Work to be completed>
Up to and including the line with "None) then None", output the records exactly as they appear.

▶

(** What reading a stamp says about running with the stamp [current]: why not,
    if not. *)
Definition stamp_incompatibility (r : string + error) (current : string) : option string :=
  match r with
  | inl stamp => if bool_decide (stamp = current) then None else Some (describe_deterministic_stamp_mismatch stamp current)
  | inr (Io NotFound) =>
      if bool_decide (current = deterministic_stamp_content None) then None
      else Some "snapshot has no deterministic compatibility stamp"
  | inr _ => Some "deterministic_stamp_unreadable"
  end.

Definition snapshot_deterministic_incompatibility (snapshot_path : path) (current : string) : M (option string) :=
  r ← attempt (read_to_string (snapshot_path /: "deterministic.stamp"));
  mret (stamp_incompatibility r current).

Definition validate_runtime_deterministic_compatibility (run_dir : path) (deterministic : option deterministic_config)
    : M unit :=
  let current := deterministic_stamp_content deterministic in
  r ← attempt (read_to_string (run_dir /: "deterministic.stamp"));
  match r with
  | inl stamp =>
      if bool_decide (stamp = current) then mret tt
      else bail "running VM deterministic stamp is incompatible"
  | inr (Io NotFound) =>
      if bool_decide (current = deterministic_stamp_content None) then mret tt
      else bail "running VM has no deterministic compatibility stamp"
  | inr e => fail e
  end.

(** *** The virtual clock *)

Record clock_state := mk_clock {
  realtime_unix_nanos : N;
  monotonic_nanos : N;
  counter_frequency_hz : N;
  event_sequence : N;
  timer_jump_count : N;
  last_timer_deadline_ticks : N;
}.

Definition initial_deterministic_clock_state : clock_state := mk_clock 0 0 1000000000 0 0 0.

Definition CLOCK_STATE_VERSION : string := "deterministic-clock-state-v1".

Definition clock_fields (s : clock_state) : list (string * string) :=
  [("clock_state", CLOCK_STATE_VERSION);
   ("realtime_unix_nanos", pretty (realtime_unix_nanos s)); ("monotonic_nanos", pretty (monotonic_nanos s));
   ("counter_frequency_hz", pretty (counter_frequency_hz s)); ("event_sequence", pretty (event_sequence s));
   ("timer_jump_count", pretty (timer_jump_count s));
   ("last_timer_deadline_ticks", pretty (last_timer_deadline_ticks s))].

Definition deterministic_clock_state_content (s : clock_state) : string := stamp_text (clock_fields s).

Definition u64 : N := 2 ^ 64.

Definition parse_clock_state_u64 (fields : gmap string string) (key : string) : option N :=
  fields !! key ≫= parse_unsigned u64.

Definition parse_deterministic_clock_state (raw : string) : option clock_state :=
  let fields := parse_shares_stamp raw in
  if bool_decide (fields !! "clock_state" = Some CLOCK_STATE_VERSION) then
    rt ← parse_clock_state_u64 fields "realtime_unix_nanos";
    mono ← parse_clock_state_u64 fields "monotonic_nanos";
    freq ← parse_clock_state_u64 fields "counter_frequency_hz";
    seq ← parse_clock_state_u64 fields "event_sequence";
    jumps ← parse_clock_state_u64 fields "timer_jump_count";
    ticks ← parse_clock_state_u64 fields "last_timer_deadline_ticks";
    Some (mk_clock rt mono freq seq jumps ticks)
  else None.
(* ===== verification/SnapshotTheorems.v ===== *)
(** * Theorems about resuming a snapshot

    The state of the virtual clock survives being written and read; every timer
    jump is traced exactly once however often the log is flushed; the hash of a
    deterministic request tells requests apart; and a snapshot is resumed
    exactly when the agent, the shares, the deterministic mode and the shape of
    the VM allow it. *)

From S2P Require Import Prelude Codec FileSystem FsLogic FsUtil FsCopy FsTotal Store StoreExample Text Protocol Broker Paths Legacy HostShare Snapshots.

(** ** Lines *)

Definition unlines (l : list string) : string := foldr (fun x s => x +:+ NL +:+ s) EmptyString l.

(** A line that [lines] gives back as it is. *)
Definition line_text (x : string) : Prop := no_char "010" x /\ no_char "013" x.

Lemma split_char_line c x rest : no_char c x -> split_char c (x +:+ String c rest) = x :: split_char c rest.
Proof.
  unfold no_char. induction x as [| a x IH]; intros Hx; simpl.
  - by rewrite Ascii.eqb_refl.
  - rewrite contains_char_cons in Hx. apply orb_false_iff in Hx as [Ha Hx].
    rewrite Ascii.eqb_sym, Ha. by rewrite (IH Hx).
Qed.

Lemma split_unlines l : Forall line_text l -> split_char "010" (unlines l) = l ++ [EmptyString].
Proof.
  induction 1 as [| x l [Hx _] Hl IH]; [done |]. simpl. rewrite split_char_line by done. by rewrite IH.
Qed.

Lemma strip_cr_line x : no_char "013" x -> strip_cr x = x.
Proof. intros Hx. unfold strip_cr. by rewrite rsplit_once_none. Qed.

Lemma lines_unlines l : Forall line_text l -> lines (unlines l) = l.
Proof.
  intros Hl. unfold lines. rewrite split_unlines by done. rewrite last_snoc, removelast_last.
  rewrite <- (list_fmap_id l) at 2. apply list_fmap_ext. intros i x Hx. apply strip_cr_line.
  apply list_elem_of_lookup_2 in Hx. rewrite Forall_forall in Hl. by destruct (Hl x Hx).
Qed.

Lemma unlines_app a b : unlines (a ++ b) = unlines a +:+ unlines b.
Proof. induction a as [| x a IH]; simpl; [done |]. by rewrite IH, !string_app_assoc. Qed.

(** ** Stamps *)

Definition stamp_entry (kv : string * string) : string := kv.1 +:+ "=" +:+ kv.2.

Definition field_ok (kv : string * string) : Prop := no_char "=" kv.1 /\ line_text kv.1 /\ line_text kv.2.

Lemma stamp_text_unlines fields : stamp_text fields = unlines (stamp_entry <$> fields).
Proof.
  induction fields as [| [k v] f IH]; [done |].
  change (stamp_text ((k, v) :: f)) with (stamp_line (k, v) +:+ stamp_text f).
  change (unlines (stamp_entry <$> (k, v) :: f)) with (stamp_entry (k, v) +:+ NL +:+ unlines (stamp_entry <$> f)).
  rewrite IH. unfold stamp_line, stamp_entry. cbn [fst snd]. by rewrite !string_app_assoc.
Qed.

Lemma field_line kv : field_ok kv -> line_text (stamp_entry kv).
Proof.
  intros (_ & [H1 H2] & [H3 H4]). unfold stamp_entry, line_text, no_char in *.
  split; rewrite !contains_char_app; simpl; by rewrite ?H1, ?H2, ?H3, ?H4.
Qed.

Lemma split_entry kv : field_ok kv -> split_once "=" (stamp_entry kv) = Some kv.
Proof.
  intros (Hk & _). destruct kv as [k v]. apply split_once_char. unfold stamp_entry. simpl. by split; [| done].
Qed.

Lemma omap_entries fields : Forall field_ok fields -> omap (split_once "=") (stamp_entry <$> fields) = fields.
Proof. induction 1 as [| kv f Hkv Hf IH]; [done |]. cbn. by rewrite split_entry, IH. Qed.

Lemma insert_all_lookup (fields : list (string * string)) (m : gmap string string) k v :
  NoDup fields.*1 -> (k, v) ∈ fields -> foldl (fun m kv => <[kv.1 := kv.2]> m) m fields !! k = Some v.
Proof.
  revert m. induction fields as [| [k' v'] f IH]; intros m Hnd; [by intros ?%elem_of_nil |].
  apply NoDup_cons in Hnd as [Hk Hnd]. intros [Heq | Hin]%elem_of_cons; simpl; [| by apply IH]. simplify_eq.
  clear IH. assert (Hg : forall m : gmap string string, m !! k' = Some v' -> foldl (fun m kv => <[kv.1 := kv.2]> m) m f !! k' = Some v').
  { induction f as [| [a b] f IH]; intros m' Hm; simpl; [done |]. simpl in Hk. apply not_elem_of_cons in Hk as [Hne Hk].
    apply NoDup_cons in Hnd as [_ Hnd]. apply IH; [done | done |]. by rewrite lookup_insert_ne. }
  apply Hg. apply lookup_insert_eq.
Qed.
(* ===== verification/Capture.v ===== *)
(** * Captures of a running VM

    [capture] of [src/src/runner/capture.rs], with what it calls in
    [src/src/runner.rs] and [src/src/deterministic.rs]: the generation is
    staged, libkrun writes the paused VM's memory while the owner copies the
    run's disk, the copied disk is checked, the stamps are added and the result
    is published.  What libkrun does to the directory it is asked to capture
    into is the parameter [snapshot_while_paused]. *)

From S2P Require Import Prelude Codec FileSystem FsLogic FsUtil FsCopy Store StoreLogic StoreSafety StorePublish StoreCopy StoreImport.
From S2P Require Import Session Text Paths Legacy Snapshots.

(** [VmHandle::snapshot_while_paused dir copy] of libkrun writes the paused
    VM's memory into [dir] and runs [copy] on the directory it is written to
    before the VM resumes. *)
Class VmCapture := {
  snapshot_while_paused : path -> (path -> M unit) -> M unit;
}.

(** What the [CaptureContext] of an owner holds besides the VM and the
    session.  Other threads add to the trace log, so it is whatever they have
    made of it by the time a capture looks at it. *)
Class CaptureContext := {
  initramfs_stamp : path;
  trace_log_at : nat -> option trace_log;
  deterministic_clock_state : option clock_state;
}.

(** ** The stamps that travel with a snapshot *)

Definition RUNNING_AGENT_STAMP : string := "running-agent.stamp".

Definition write_snapshot_metadata_file (dst : path) (data : bytes) : M unit :=
  _ ← create_dir_all (removelast dst);
  _ ← create_file dst;
  _ ← write_all dst data;
  sync dst.

Definition copy_snapshot_metadata_file (src dst : path) : M unit :=
  _ ← create_dir_all (removelast dst);
  _ ← metadata src;
  _ ← create_file dst;
  data ← fs_read src;
  _ ← write_all dst data;
  sync dst.

Definition snapshot_stamps (stamp : path) : list (path * string) :=
  [(with_file_name stamp RUNNING_AGENT_STAMP, "initramfs.stamp");
   (with_file_name stamp LAUNCH_METADATA, LAUNCH_METADATA);
   (with_file_name stamp "deterministic.stamp", "deterministic.stamp");
   (with_file_name stamp DETERMINISTIC_CLOCK_STATE, DETERMINISTIC_CLOCK_STATE)].

(** The body of the loop of [copy_snapshot_stamp]. *)
Definition copy_stamp (snapshot : path) (clock : option clock_state) (entry : path * string) : M unit :=
  let '(stamp, name) := entry in
  let target := snapshot /: name in
  if bool_decide (name = DETERMINISTIC_CLOCK_STATE) then
    match clock with
    | Some state =>
        r ← attempt (fs_read stamp);
        match r with
        | inl data => write_snapshot_metadata_file target data
        | inr (Io NotFound) => write_deterministic_clock_state target state
        | inr e => fail e
        end
    | None =>
        there ← path_exists stamp;
        if (there : bool) then copy_snapshot_metadata_file stamp target else mret tt
    end
  else copy_snapshot_metadata_file stamp target.

Definition copy_snapshot_stamp (snapshot stamp : path) (trace : option trace_log) (clock : option clock_state)
    : M unit :=
  trace ← import_deterministic_timer_jumps stamp trace;
  _ ← sync_deterministic_clock_event_sequence stamp trace;
  _ ← ensure_deterministic_clock_state_file stamp clock;
  for_each (copy_stamp snapshot clock) (snapshot_stamps stamp).

(** ** Capturing *)

Section capture.
Context `{Json record, Json manifest, Json checkpoint_ref, VmCapture, CaptureContext}.
Context (dir : path).

(** What [capture_vm_state] copies while the VM is paused. *)
Definition paused_copy (r : run) (stg : path) : M unit :=
  _ ← clone_or_copy_file (run_rootfs r) (stg /: ROOTFS);
  clone_shares (run_path r) stg.

(** The disk and the host-share state as they are while the VM is paused. *)
Definition capture_vm_state (d : path) (r : run) : M unit :=
  snapshot_while_paused d (paused_copy r).

(** The trace log at this point of the execution. *)
Definition current_trace_log : M (option trace_log) := fun _ w => Ok (trace_log_at (w_tick w)) w.

(** [CaptureContext::capture] *)
Definition capture (s : run_session) (org : origin) : M (run_session * generation_id) :=
  st ← session_stage dir s;
  _ ← ensure_deterministic_clock_state_file initramfs_stamp deterministic_clock_state;
  _ ← capture_vm_state (s_dir st) (rs_run s);
  _ ← validate_snapshot_rootfs (s_dir st);
  trace ← current_trace_log;
  _ ← copy_snapshot_stamp (s_dir st) initramfs_stamp trace deterministic_clock_state;
  session_publish dir s st org.

(** [Capturer::checkpoint] for a request that names no checkpoint and asks for
    an export: what a fork or a push asks of the owner of a running
    instance. *)
Definition checkpoint_export (s : run_session) (dest : path) : M unit :=
  '(_, id) ← capture s (FromCheckpoint (run_name (rs_run s)));
  session_export dir id dest.

End capture.

(** ** What libkrun promises *)

(** At, below or above a hidden entry of the directory [g]. *)
Definition hidden_in (g q : path) : Prop :=
  exists n, below (g /: String "." n) q \/ below q (g /: String "." n).

(** libkrun writes into the directory it is given and, before that, into a
    hidden one beside it.  It runs [copy] on such a directory, and what [copy]
    makes of an entry that is not one of libkrun's own files is what the
    directory it was given has in the end. *)
Class VmCaptureLaws `{VmCapture} := {
  snapshot_confined g n copy :
    (forall n', modifies (hidden_in g) (copy (g /: String "." n')) /\
                respects keeps_form (copy (g /: String "." n'))) ->
    modifies (hidden_in g) (snapshot_while_paused (g /: String "." n) copy) /\
    respects keeps_form (snapshot_while_paused (g /: String "." n) copy);
  snapshot_delivers E m g n copy name (Q : option node -> Prop) :
    name ∉ [VMSTATE; PAGES] -> well_formed m ->
    (forall n', modifies (hidden_in g) (copy (g /: String "." n')) /\
                respects keeps_form (copy (g /: String "." n'))) ->
    (forall n' m', well_formed m' -> frame (hidden_in g) m m' ->
       triple E (eq m') (copy (g /: String "." n'))
         (fun _ m'' => Q (m'' !! (g /: String "." n' /: name))) (fun _ => True)) ->
    triple E (eq m) (snapshot_while_paused (g /: String "." n) copy)
      (fun _ m' => Q (m' !! (g /: String "." n /: name))) (fun _ => True);
}.
(* ===== verification/SessionExample.v ===== *)
(** * A small running instance

    A session on the instance of [StoreExample.v], with a VM whose captures
    are what the owner copies, for the concrete runs of the theorems about
    owners and forks. *)

From S2P Require Import Prelude FileSystem FsLogic FsUtil Store StoreLogic StoreSafety Session Snapshots Capture SessionRun StoreExample.

(** A VM whose captures add nothing to what the owner copies, in the default
    layout, where the stamps are in the instance's own directory. *)
#[export] Instance demo_vm : VmCapture := {|
  snapshot_while_paused d copy := copy d;
|}.

#[export] Instance demo_vm_laws : VmCaptureLaws.
Proof.
  split.
  - intros g n copy Hc. apply Hc.
  - intros E m g n copy name Q _ Hwf _ Hc. by apply Hc.
Qed.

#[export] Instance demo_context : CaptureContext := {|
  initramfs_stamp := demo_dir /: "initramfs.stamp";
  trace_log_at _ := None;
  deterministic_clock_state := Some initial_deterministic_clock_state;
|}.

Lemma demo_stamps_apart : stamps_apart demo_dir.
Proof. split; refine (bool_decide_eq_false_1 (below _ _) _); vm_compute; reflexivity. Qed.

(** A disk that is an ext4 file system without errors. *)
Definition demo_disk : bytes := replicate 1080 x00 ++ ["S"%byte; xef; x01] ++ replicate 965 x00.

(** A session just begun on the small instance, with its guest's disk and the
    stamps of its launch. *)
Definition demo_session : live_run :=
  match (s ← begin_stored demo_dir demo_process None;
         _ ← fs_write (run_rootfs (rs_run s)) demo_disk;
         _ ← for_each (fun n => fs_write (demo_dir /: n) []) [RUNNING_AGENT_STAMP; LAUNCH_METADATA; "deterministic.stamp"];
         mret s) quiet demo with
  | Ok s w => (s, w)
  | Err _ w | Crash w => (mk_session (mk_run "" [] None) false None false, w)
  end.
(** C13: an owner's idle status means what it says.  However the threads
    interleave, the counters never drift or underflow: as long as they can
    count what there is, the status read at one instant says busy exactly if
    some open channel counts as activity, some thread holds a unit of it, a
    forwarded connection lingers or the VM is kept running; and pending
    exactly if some client is connected that has not been answered or given a
    channel, or the first client is still awaited. *)
Theorem idle_status_exact d s t :
  reachable d s -> (activity s < USIZE)%N -> (connections s < USIZE)%N ->
  (is_busy (get_idle_status t (st s)) = true <->
     (exists id c, channels (st s) !! id = Some c /\ counts_as_active c = true) \/
     (exists tid th, threads s !! tid = Some th /\ active_units th <> 0%N) \/
     ahead t (awake_until (st s)) = true \/ kept_running (st s) = true) /\
  (is_pending (get_idle_status t (st s)) = true <->
     (exists tid th, threads s !! tid = Some th /\ pending_units th <> 0%N) \/
     ahead t (first_client_deadline (st s)) = true).
Proof.
  intros [[Ha Hp] _]%accounted_reachable Hk Hc. fold (activity s) in Ha. fold (connections s) in Hp.
  rewrite N.mod_small in Ha, Hp by done. simpl.
  rewrite !orb_true_iff, !N.ltb_lt, Ha, Hp. unfold activity, connections, counting.
  rewrite <- (map_sum_pos active_units), <- (map_sum_pos pending_units).
  assert ((exists id c, channels (st s) !! id = Some c /\ counts_as_active c = true) <->
          (0 < counting (channels (st s)))%N) as ->.
  { unfold counting. rewrite map_sum_pos. apply exist_proper; intros id. apply exist_proper; intros c.
    destruct (counts_as_active c); simpl; intuition congruence. }
  unfold counting. intuition lia.
Qed.

(** C8: the barrier before the final snapshot holds.  Once an owner is
    stopping, whatever its threads still do, it keeps stopping, it has no
    open channel (unless a thread died holding the channel table), and the
    agent is sent nothing but the owner's own messages: never a client's.
    After the final snapshot has been asked for, nothing at all. *)
Theorem owner_barrier d s es s' :
  reachable d s -> stopping (st s) = true -> execs es s = Some s' ->
  stopping (st s') = true /\ (poisoned (st s') = false -> channels (st s') = ∅) /\
  exists q, agent_queue (st s') = agent_queue (st s) ++ q /\
    Forall (fun m => owner_message m = true) q /\
    (loop s = OFinal -> q = []).
Proof.
  intros Hr Hs He.
  assert (loop s = OFinal -> sealed s) as Hseal.
  { intros Hl. destruct (barred_reachable _ _ _ _ _ Hr) as (_ & Hj & _). rewrite Hl in Hj. split; auto. }
  assert (adds s s' /\ barred s') as [[Hs' (q & Hq & Hf & Hn)] (_ & _ & Hc & _)].
  2: { split_and!; [done|by apply Hc|]. exists q. split_and!; [done..|].
       intros Hl. by destruct (Hn (Hseal Hl)). }
  clear Hseal. pose proof (barred_reachable _ _ _ _ _ Hr) as Hb. clear Hr.
  revert s Hs Hb He. induction es as [|e es IH]; simpl; intros s Hs Hb He.
  - simplify_eq. split; [|done]. split; [done|]. exists []. by rewrite app_nil_r.
  - destruct (exec e s) as [s1|] eqn:E1; [|done].
    destruct (adds_exec _ _ _ _ _ _ Hb Hs E1) as (Hs1 & q1 & Hq1 & Hf1 & Hn1).
    destruct (IH s1 Hs1 (barred_exec _ _ _ _ _ _ Hb E1) He) as [(Hs' & q & Hq & Hf & Hn) Hb'].
    split; [|done]. split; [done|]. exists (q1 ++ q). rewrite Hq, Hq1, app_assoc. split_and!; [done|by apply Forall_app|].
    intros (-> & Hse)%Hn1. by destruct (Hn Hse) as [-> ?].
Qed.

(** Closing the barrier leaves nobody waiting.  At the step that makes
    an owner stop, every client with an open channel is told that the owner
    is stopping, the agent (if it is still there) is told to close every
    channel, and the table is empty. *)
Theorem shutdown_tells_clients d s i s' id c :
  reachable d s -> stopping (st s) = false -> poisoned (st s) = false ->
  exec (ELoop i) s = Some s' -> stopping (st s') = true -> channels (st s) !! id = Some c ->
  (tx c, ErrorMsg id OWNER_STOPPING) ∈ sent (st s') /\
  (agent_gone (st s) = false -> Close id ∈ agent_queue (st s')) /\ channels (st s') = ∅.
Proof.
  intros _ Hs Hp He Hs' Hc.
  assert (st s' = (begin_shutdown OWNER_STOPPING (st s)).1) as ->.
  { revert Hs'. loop_cases s He; rewrite ?Est, ?Eso; congruence. }
  by apply shutdown_sends.
Qed.

(** C14: every checkpoint an owner accepted is answered before its final
    snapshot: once the capture worker has been joined no client waits for it
    and no checkpoint is left in its queue. *)
Theorem accepted_checkpoints_answered d s :
  reachable d s -> joined (loop s) = true ->
  (forall tid id, threads s !! tid <> Some (CAwait id)) /\
  (forall c spec, CheckpointJob c spec ∉ jobs s).
Proof.
  intros Hr Hj. pose proof (accepted_reachable _ _ _ _ _ Hr) as Ha.
  destruct (barred_reachable _ _ _ _ _ Hr) as (_ & Hd & _). specialize (Hd Hj). split.
  - intros tid id. by apply nobody_waits.
  - destruct Ha as (Ho & _). unfold worker_gone in Ho. rewrite Hd in Ho. intros c spec.
    by apply ordered_finished.
Qed.

End owner.

(** ** The session *)

Section session.
Context `{Json record, Json manifest, Json checkpoint_ref}.
Context `{!JsonLaws record valid_record, !JsonLaws manifest valid_manifest}.
Context (dir : path).

(** C7: the run is recorded as dirty before any client's work can reach the
    guest.  For an owner whose run is a session on the store, with system
    calls failing anywhere, in every state it can reach: as long as its loop
    has not ended, so that its final snapshot is not committed yet, if the
    agent has been asked to open a channel then the instance's record on disk
    names the run as dirty, so that after a crash it is recovered and never
    silently discarded.  The places clients ask it to export to are neither in
    the instance nor around it, and its stamps are not kept in the store's own
    subdirectories. *)
Theorem dirty_before_dispatch E `{VmCapture, CaptureContext} {Hvm : VmCaptureLaws} guest parse_spec idle_ttl clock d s m :
  stamps_apart dir ->
  (forall request spec dest, parse_spec request = Some spec -> spec_export_to spec = Some dest ->
     exportable dir dest) ->
  run_valid dir d ->
  reachable (H := session_run E dir guest) parse_spec idle_ttl clock d s ->
  loop s <> OEnd -> m ∈ agent_queue (st s) -> is_Some (opens m) ->
  exists rec owner, record_at dir (w_fs (Owner.run s).2) = Some rec /\
    r_phase rec = Dirty (run_id_of (Owner.run s).1) owner.
Proof using JsonLaws0 JsonLaws1.
  intros Hap Hspecs Hv Hr Hl Hm [id Ho]. pose proof (session_run_laws E dir guest Hap) as Hlaws.
  destruct (recorded_reachable (H := session_run E dir guest) parse_spec idle_ttl clock
    (run_valid dir) (run_dirty dir) (exportable dir) (fun r sp Hps dest => Hspecs r sp dest Hps) d s Hv Hr) as [Hrec _].
  destruct (Hrec Hl) as [_ Hd]. destruct Hd as (rec & owner & (_ & Hat & _) & Hp).
  - left. unfold asked. apply existsb_exists. exists m. rewrite <- list_elem_of_In. split; [done|].
    unfold is_open. by rewrite Ho.
  - by exists rec, owner.
Qed.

◀

Task response>
(** What reading a stamp says about running with the stamp [current]: why not,
    if not. *)
Definition stamp_incompatibility (r : string + error) (current : string) : option string :=
  match r with
  | inl stamp => if bool_decide (stamp = current) then None else Some (describe_deterministic_stamp_mismatch stamp current)
  | inr (Io NotFound) =>
      if bool_decide (current = deterministic_stamp_content None) then None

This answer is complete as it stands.